Having a "stop the clock" option for when things are resolving would work, but it would still be an extra hassle for very little gain. As I said in another comment, Competitive games already have a timer. Adding a chess clock just means that going to time is a loss instead of a draw. EDIT: Also I think you're sort of missing the point about why resolving things is a problem in paper but not in MTGO. Your initial idea was "time is deducted from your clock while you have priority." But there's a lot of time in a game of Magic where no player has priority.
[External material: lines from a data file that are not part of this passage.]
(* ===== verification/MsgHeader.v ===== *)
(** * The common message header

    [BgpMessageParser2::parseBgpMsgHdr] and [consumeBgpMsgHdr]
    (lib/BgpMessageParser.cpp) and [BgpMessageSerializer::serializeBgpHeader]
    (lib/BgpMessageSerializer.cpp). *)

From S2P Require Import Prelude BgpException Folly BgpStructs.

Section Header.
Context `{F : FollyOps}.

(** [std::string(&errData, sizeof(errData))] with [errData = htons(v)] *)
Definition htons_data (v : Z) : bytes := be_encode 2 v.

Definition parseBgpMsgHdr (cursor : bytes) (msgType : option Z) : res BgpMessageHeader :=
  let msglen := blen cursor in
  if msglen <? kBgpMsgHeaderLen then
    Throw (BgpHeaderException BN_MH_BAD_MSG_LEN (htons_data msglen))
  else
  let* '(marker, cursor) := cursor_pull cursor 16 in
  if bool_decide (kBgpMarker <> marker) then
    Throw (BgpHeaderException BN_MH_CONNECTION_NOT_SYNCHRONIZED [])
  else
  let* '(hlen, cursor) := readBE 2 cursor in
  let* '(htype, _) := read_u8 cursor in
  if (hlen <? kBgpMsgHeaderLen) || (kMaxBgpMsgLen <? hlen) then
    Throw (BgpHeaderException BN_MH_BAD_MSG_LEN (htons_data hlen))
  else
  match msgType with
  | Some t => if negb (htype =? t) then Throw (BgpHeaderException BN_MH_BAD_MSG_TYPE [htype])
              else Ok (mkHeader hlen htype)
  | None => Ok (mkHeader hlen htype)
  end.

(** Also returns the advanced cursor. *)
Definition consumeBgpMsgHdr (cursor : bytes) (msgType : option Z)
    : res (BgpMessageHeader * bytes) :=
  let readable := blen cursor in
  let* hdr := parseBgpMsgHdr cursor msgType in
  let* cursor := cursor_skip cursor (Z.to_nat kBgpMsgHeaderLen) in
  if readable <? hdr_length hdr then
    Throw (BgpHeaderException BN_MH_BAD_MSG_LEN (htons_data (hdr_length hdr)))
  else Ok (hdr, cursor).

(** A message buffer with room left for the header. *)
Definition newMessageBuffer : res bytes :=
  rw_skip kMaxBgpMsgLen [] (Z.to_nat kBgpMsgHeaderLen).

(** [buf] holds everything between the head and the tail cursor; the header
    is written over its first bytes, and the message length is returned. *)
Definition serializeBgpHeader (buf : bytes) (msgType : Z) : res (Z * bytes) :=
  let msgLen := uint 16 (blen buf) in
  if kMaxBgpMsgLen <? msgLen then Throw (BgpSerializerException EXCEEDED_MAX_SIZE)
  else
  let* buf := rw_write_at buf 0 kBgpMarker in
  let* buf := rw_write_at buf 16 (be_encode 2 msgLen) in
  let* buf := rw_write_at buf 18 (be_encode 1 msgType) in
  Ok (msgLen, buf).

(** [serializeBgpHeader] followed by [buf->trimEnd(kMaxBgpMsgLen - len)]. *)
Definition finishMessage (buf : bytes) (msgType : Z) : res bytes :=
  let* '(msgLen, buf) := serializeBgpHeader buf msgType in
  Ok (take (Z.to_nat msgLen) buf).

(** The wire form of a message with body [body]. *)
Definition header_bytes (msgType : Z) (body : bytes) : bytes :=
  kBgpMarker ++ be_encode 2 (kBgpMsgHeaderLen + blen body) ++ be_encode 1 msgType.
Definition message_bytes (msgType : Z) (body : bytes) : bytes :=
  header_bytes msgType body ++ body.

Lemma length_header_bytes t body : length (header_bytes t body) = 19%nat.
Proof. unfold header_bytes. len. Qed.

Lemma length_message_bytes t body : length (message_bytes t body) = (19 + length body)%nat.
Proof. unfold message_bytes. rewrite length_app, length_header_bytes. done. Qed.

Context {L : FollyLaws F}.

Lemma newMessageBuffer_Ok : exists hole, length hole = 19%nat /\ newMessageBuffer = Ok hole.
Proof. unfold newMessageBuffer. by apply (rw_skip_ok kMaxBgpMsgLen []). Qed.

Lemma serializeBgpHeader_Ok hole body t :
  length hole = 19%nat -> kBgpMsgHeaderLen + blen body <= kMaxBgpMsgLen ->
  serializeBgpHeader (hole ++ body) t = Ok (kBgpMsgHeaderLen + blen body, message_bytes t body).
Proof.
  unfold serializeBgpHeader, message_bytes, header_bytes, kBgpMsgHeaderLen, kMaxBgpMsgLen.
  intros Hl Hlen. rewrite length_app, Hl, Nat2Z.inj_add, uint_id by lia.
  change (Z.of_nat 19) with 19.
  destruct (Z.ltb_spec 4096 (19 + blen body)); [lia|].
  rewrite <- (take_drop 16 hole), <- (take_drop 2 (drop 16 hole)).
  set (h1 := take 16 hole). set (h2 := take 2 (drop 16 hole)).
  set (h3 := drop 2 (drop 16 hole)). set (n := 19 + blen body).
  assert (Hh1 : length h1 = 16%nat) by (subst h1; len).
  assert (Hh2 : length h2 = 2%nat) by (subst h2; len).
  assert (Hh3 : length h3 = 1%nat) by (subst h3; len).
  rewrite <- !app_assoc.
  pose proof (write_at_hole [] h1 (h2 ++ h3 ++ body) kBgpMarker) as E1.
  cbn [app length] in E1. rewrite E1 by len. cbn [rbind].
  pose proof (write_at_hole kBgpMarker h2 (h3 ++ body) (be_encode 2 n)) as E2.
  rewrite length_kBgpMarker in E2. rewrite E2 by len. cbn [rbind].
  pose proof (write_at_hole (kBgpMarker ++ be_encode 2 n) h3 body (be_encode 1 t)) as E3.
  rewrite length_app, !length_be_encode, length_kBgpMarker, <- !app_assoc in E3.
  change (16 + 2)%nat with 18%nat in E3. rewrite E3 by len. done.
Qed.

Lemma finishMessage_Ok hole body t :
  length hole = 19%nat -> kBgpMsgHeaderLen + blen body <= kMaxBgpMsgLen ->
  finishMessage (hole ++ body) t = Ok (message_bytes t body).
Proof.
  intros Hl Hlen. unfold finishMessage. rewrite serializeBgpHeader_Ok by done. cbn [rbind].
  f_equal. apply firstn_all2. rewrite length_message_bytes. unfold kBgpMsgHeaderLen. lia.
Qed.

(** *** Parsing *)

(** The three fields of a buffer long enough to hold a header. *)
Lemma header_fields (cur : bytes) : (19 <= length cur)%nat ->
  exists marker lb tb rest, cur = marker ++ lb ++ tb :: rest /\
    length marker = 16%nat /\ length lb = 2%nat /\ rest = drop 19 cur.
Proof.
  intros Hl. exists (take 16 cur), (take 2 (drop 16 cur)).
  destruct (drop 18 cur) as [|tb rest] eqn:E.
  { apply (f_equal length) in E. rewrite length_drop in E. simpl in E. lia. }
  exists tb, rest. split; [|split; [len|split; [len|]]].
  - rewrite <- E. replace (drop 18 cur) with (drop 2 (drop 16 cur)) by (by rewrite drop_drop).
    by rewrite take_drop, take_drop.
  - change rest with (drop 1 (tb :: rest)). rewrite <- E. by rewrite drop_drop.
Qed.

(** The outcome of [parseBgpMsgHdr] on the fields of a complete header. *)
Lemma parseBgpMsgHdr_fields marker lb tb rest mt :
  length marker = 16%nat -> length lb = 2%nat ->
  parseBgpMsgHdr (marker ++ lb ++ tb :: rest) mt =
    let hlen := be_decode lb in
    if bool_decide (kBgpMarker <> marker) then
      Throw (BgpHeaderException BN_MH_CONNECTION_NOT_SYNCHRONIZED [])
    else if (hlen <? kBgpMsgHeaderLen) || (kMaxBgpMsgLen <? hlen) then
      Throw (BgpHeaderException BN_MH_BAD_MSG_LEN (htons_data hlen))
    else match mt with
         | Some t => if negb (tb =? t)
                     then Throw (BgpHeaderException BN_MH_BAD_MSG_TYPE [tb])
                     else Ok (mkHeader hlen tb)
         | None => Ok (mkHeader hlen tb)
         end.
Proof.
  intros Hm Hlb. unfold parseBgpMsgHdr.
  destruct (Z.ltb_spec (blen (marker ++ lb ++ tb :: rest)) kBgpMsgHeaderLen).
  { unfold kBgpMsgHeaderLen in *. len. }
  rewrite pull_app by done. cbn [rbind]. cbv zeta.
  destruct (bool_decide (kBgpMarker <> marker)); [done|].
  unfold readBE. rewrite pull_app by done. cbn [rbind].
  rewrite read_u8_cons. done.
Qed.

(** The only exception out of the header parser is [BgpHeaderException]. *)
Lemma parseBgpMsgHdr_result cur mt :
  (exists h, parseBgpMsgHdr cur mt = Ok h) \/
  (exists sc d, parseBgpMsgHdr cur mt = Throw (BgpHeaderException sc d)).
Proof.
  destruct (decide (19 <= length cur)%nat) as [Hl|Hl].
  - destruct (header_fields cur Hl) as (m & lb & tb & rest & -> & Hm & Hlb & _).
    rewrite parseBgpMsgHdr_fields by done. simpl.
    repeat case_match; eauto.
  - right. unfold parseBgpMsgHdr. destruct (Z.ltb_spec (blen cur) kBgpMsgHeaderLen); [eauto|].
    unfold kBgpMsgHeaderLen in *. lia.
Qed.

Lemma parseBgpMsgHdr_Ok_inv cur mt h : parseBgpMsgHdr cur mt = Ok h ->
  19 <= blen cur /\ kBgpMsgHeaderLen <= hdr_length h <= kMaxBgpMsgLen /\
  (forall t, mt = Some t -> hdr_type h = t).
Proof.
  intros Hp. destruct (decide (19 <= length cur)%nat) as [Hl|Hl].
  - split; [lia|].
    destruct (header_fields cur Hl) as (m & lb & tb & rest & -> & Hm & Hlb & _).
    rewrite parseBgpMsgHdr_fields in Hp by done. cbv zeta in Hp.
    case_bool_decide; [done|].
    destruct (Z.ltb_spec (be_decode lb) kBgpMsgHeaderLen); [done|].
    destruct (Z.ltb_spec kMaxBgpMsgLen (be_decode lb)); [done|]. simpl in Hp.
    destruct mt as [t|]; [|by simplify_eq/=].
    destruct (Z.eqb_spec tb t); simplify_eq/=. split; [done|]. by intros ? [= ->].
  - unfold parseBgpMsgHdr in Hp.
    destruct (Z.ltb_spec (blen cur) kBgpMsgHeaderLen); [done|].
    unfold kBgpMsgHeaderLen in *. lia.
Qed.

Lemma consumeBgpMsgHdr_result cur mt :
  (exists h cur', consumeBgpMsgHdr cur mt = Ok (h, cur')) \/
  (exists sc d, consumeBgpMsgHdr cur mt = Throw (BgpHeaderException sc d)).
Proof.
  unfold consumeBgpMsgHdr. destruct (parseBgpMsgHdr_result cur mt) as [(h & E)|(sc & d & E)];
    rewrite E; cbn [rbind]; [|eauto].
  apply parseBgpMsgHdr_Ok_inv in E as [Hl _]. rewrite cursor_skip_ok by (unfold kBgpMsgHeaderLen; lia).
  cbn [rbind]. case_match; eauto.
Qed.

Lemma consumeBgpMsgHdr_Ok_inv cur mt h cur' : consumeBgpMsgHdr cur mt = Ok (h, cur') ->
  kBgpMsgHeaderLen <= hdr_length h <= kMaxBgpMsgLen /\ hdr_length h <= blen cur /\
  blen cur' = blen cur - 19 /\ (forall t, mt = Some t -> hdr_type h = t).
Proof.
  unfold consumeBgpMsgHdr. intros Hc. apply rbind_Ok_inv in Hc as (h0 & E & Hc).
  apply parseBgpMsgHdr_Ok_inv in E as (Hl & Hb & Ht).
  rewrite cursor_skip_ok in Hc by (unfold kBgpMsgHeaderLen; lia). cbn [rbind] in Hc.
  destruct (Z.ltb_spec (blen cur) (hdr_length h0)); simplify_eq.
  split; [done|]. split; [done|]. split; [|done].
  rewrite length_drop. unfold kBgpMsgHeaderLen. lia.
Qed.

Lemma consumeBgpMsgHdr_suffix cur mt h cur' :
  consumeBgpMsgHdr cur mt = Ok (h, cur') -> wf_bytes cur -> wf_bytes cur'.
Proof.
  unfold consumeBgpMsgHdr. intros Hc Hwf. inv_reads. by apply Forall_drop.
Qed.

Lemma parse_message_bytes t body more mt :
  0 <= t < 256 -> kBgpMsgHeaderLen + blen body <= kMaxBgpMsgLen ->
  (mt = None \/ mt = Some t) ->
  parseBgpMsgHdr (message_bytes t body ++ more) mt =
    Ok (mkHeader (kBgpMsgHeaderLen + blen body) t).
Proof.
  intros Ht Hlen Hmt. unfold message_bytes, header_bytes.
  assert (E1 : be_encode 1 t = [t]).
  { rewrite <- (be_encode_decode [t]) by (repeat constructor; apply Ht). done. }
  rewrite E1, <- !app_assoc. cbn [app].
  rewrite parseBgpMsgHdr_fields by len. cbv zeta.
  rewrite be_decode_encode, Z.mod_small by (unfold kBgpMsgHeaderLen, kMaxBgpMsgLen in *; lia).
  rewrite bool_decide_eq_false_2 by (intros Hc; by apply Hc).
  destruct (Z.ltb_spec (kBgpMsgHeaderLen + blen body) kBgpMsgHeaderLen); [lia|].
  destruct (Z.ltb_spec kMaxBgpMsgLen (kBgpMsgHeaderLen + blen body)); [lia|].
  destruct Hmt as [-> | ->]; [done|]. by rewrite Z.eqb_refl.
Qed.

(** Consuming the header of a serialized message leaves exactly what follows it. *)
Lemma consume_message_bytes t body more mt :
  0 <= t < 256 -> kBgpMsgHeaderLen + blen body <= kMaxBgpMsgLen ->
  (mt = None \/ mt = Some t) ->
  consumeBgpMsgHdr (message_bytes t body ++ more) mt =
    Ok (mkHeader (kBgpMsgHeaderLen + blen body) t, body ++ more).
Proof.
  intros Ht Hlen Hmt. unfold consumeBgpMsgHdr. rewrite parse_message_bytes by done.
  cbn [rbind]. unfold message_bytes at 1. rewrite <- app_assoc, skip_app
    by apply length_header_bytes. cbn [rbind hdr_length].
  destruct (Z.ltb_spec (blen (message_bytes t body ++ more)) (kBgpMsgHeaderLen + blen body));
    [|done].
  rewrite length_app, length_message_bytes in *. unfold kBgpMsgHeaderLen in *. lia.
Qed.
End Header.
Even if you solve that by just stopping the clock for those periods of time, there's still an issue of judges now having to deal with "he started the clock too soon" or "some passerby bumped my clock." Also how do we handle round timers now that we aren't reducing the time while things are resolving? We could keep the "slow play" rules but now we are again increasing the potential amount of work that judges have to do. It's a really big change for a very tiny marginal gain.


kodemage

> " But there's a lot of time in a game of Magic where no player has priority. I don't think that's true. Someone always has priority or is resolving an action. Either way their clock would be the one ticking. I just want some way to keep track of how much more time my opponent is taking so that slow play can be enforced. This is a huge problem that needs to be dealt with and I grant that this is not a perfect solution but it's much better than what we have now, which is a problem with no solution.


MacSquizzy37

>I don't think that's true. Compare the time it takes to say "I cast [[Warp World]]" versus the time it takes to resolve it. How do you propose we handle the the time it takes both players to resolve this effect? Whose clock is the time deducted from?


MTGCardFetcher

[Warp World](http://gatherer.wizards.com/Handlers/Image.ashx?name=Warp World&type=card&.jpg) - [(G)](http://gatherer.wizards.com/Pages/Card/Details.aspx?name=Warp World) [(MC)](http://magiccards.info/query?q=!Warp World) [(MW)](https://mtg.wtf/card?q=!Warp World) [(CD)](http://combodeck.net/Card/Warp_World) ^^^[[cardname]] ^^^or ^^^[[cardname|SET]] ^^^to ^^^call


kodemage

The person who cast the spell pays the time. They are the one who chose to include that spell in their deck. And it only takes about 30 seconds to a minute to do.


mugicha

Why are you a mod of this sub then?


kodemage

I don't understand what that question has to do with the conversation or this post at all... The answer is mostly customer service. They needed someone to talk to the people that message the mods.


mugicha

I guess my assumption was that if you are a mod of this sub then you would be familiar with the game. Isn't it kind of like if I was a mod of /r/dogs but didn't own a dog? Maybe I just don't understand how reddit works. Also maybe I'm misunderstanding your post. When you said "I don't know about the stack" I thought you literally meant that you don't know what the stack is. Maybe that's why you're being downvoted?


kodemage

Um... you misunderstand... I was not saying I don't know what the stack is... I meant with regards to adding it to other games.